The dog sniffed and then pushed his nose against Olivia’s side. She petted him warily. He moved his nose to her hip and nipped her.

“He bit me!” Olivia said, though she wasn’t quite sure what it was. A love bite? A warning?

“Hugo! Lulu!” a voice yelled, and the two dogs ran off, bounding along the beach, heading toward the open arms of a teenager emerging from the sea.

Olivia rubbed her hip. There was no pain, just a wet spot where the dog’s mouth had been.

“Are you okay?” Brody asked.

Olivia nodded. “I’m fine. I’m wonderful.”

They watched as the black Lab knocked the boy back into the water and all three of them splashed through the waves until they were swimming, two dog heads and one boy head bobbing on the turquoise sea.

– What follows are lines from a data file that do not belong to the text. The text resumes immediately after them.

(* ------------------------------------------------------------------ *)
(** ** The stable sort *)

Section SortFacts.
Context {A : Type}.
Variable lt : A -> A -> bool.
Variable P : A -> Prop.
Hypothesis lt_asym : forall a b, P a -> P b -> lt a b = true -> lt b a = false.
Hypothesis lt_negtrans : forall a b c,
  P a -> P b -> P c -> lt a b = false -> lt b c = false -> lt a c = false.

(** [a] may stand before [b]. *)
Let ordered (a b : A) : Prop := lt b a = false.

Lemma insert_perm (x : A) (l : list A) : Permutation (insert lt x l) (x :: l).
Proof.
  induction l as [|y r IH]; simpl; [reflexivity|].
  destruct (lt y x); [|reflexivity].
  rewrite IH; apply perm_swap.
Qed.

Lemma sort_perm (l : list A) : Permutation (sort lt l) l.
Proof.
  induction l as [|x l IH]; simpl; [reflexivity|].
  rewrite insert_perm; now constructor.
Qed.

Lemma insert_sorted (x : A) (l : list A) :
  P x -> Forall P l ->
  StronglySorted ordered l -> StronglySorted ordered (insert lt x l).
Proof.
  intros Hx; induction l as [|y r IH]; intros HP HS; simpl.
  - repeat constructor.
  - inversion HP as [|? ? Hy Hr]; subst.
    inversion HS as [|? ? HSr Hall]; subst.
    destruct (lt y x) eqn:E.
    + constructor; [auto|].
      rewrite (insert_perm x r); constructor; [|assumption].
      unfold ordered; auto.
    + constructor; [assumption|].
      constructor; [exact E|].
      rewrite Forall_forall in *; intros z Hz.
      unfold ordered in *; apply (lt_negtrans z y x); auto.
Qed.

Lemma sort_sorted (l : list A) :
  Forall P l -> StronglySorted ordered (sort lt l).
Proof.
  induction l as [|x l IH]; intros H; simpl; [constructor|].
  inversion H; subst.
  apply insert_sorted; auto.
  now rewrite (sort_perm l).
Qed.

Lemma insert_stable (k x : A) (l : list A) :
  P k -> P x -> Forall P l ->
  filter (tied lt k) (insert lt x l) = filter (tied lt k) (x :: l).
Proof.
  intros Hk Hx; induction l as [|y r IH]; intros HP; [reflexivity|].
  inversion HP as [|? ? Hy Hr]; subst.
  simpl insert; destruct (lt y x) eqn:E; [|reflexivity].
  change (filter (tied lt k) (y :: insert lt x r))
    with (if tied lt k y then y :: filter (tied lt k) (insert lt x r)
          else filter (tied lt k) (insert lt x r)).
  rewrite (IH Hr); simpl.
  destruct (tied lt k x) eqn:Tx; [|reflexivity].
  destruct (tied lt k y) eqn:Ty; [|reflexivity].
  unfold tied in Tx, Ty.
  apply andb_prop in Tx, Ty.
  destruct Tx as [Tx _], Ty as [_ Ty].
  apply negb_true_iff in Tx, Ty.
  rewrite (lt_negtrans y k x Hy Hk Hx Ty Tx) in E; discriminate.
Qed.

“You know what makes me unbearably sad?” she said, wrapping her arms around her body, suddenly chilled. “I wish we were twenty. I wish we’d never loved anyone before. I wish you didn’t have a dead wife and I didn’t have an awful ex. I wish we had fifty years ahead of us instead—”

Her voice broke. Brody stepped up behind her and took her
in his arms. He pressed her back against his chest, leaned his chin on her head.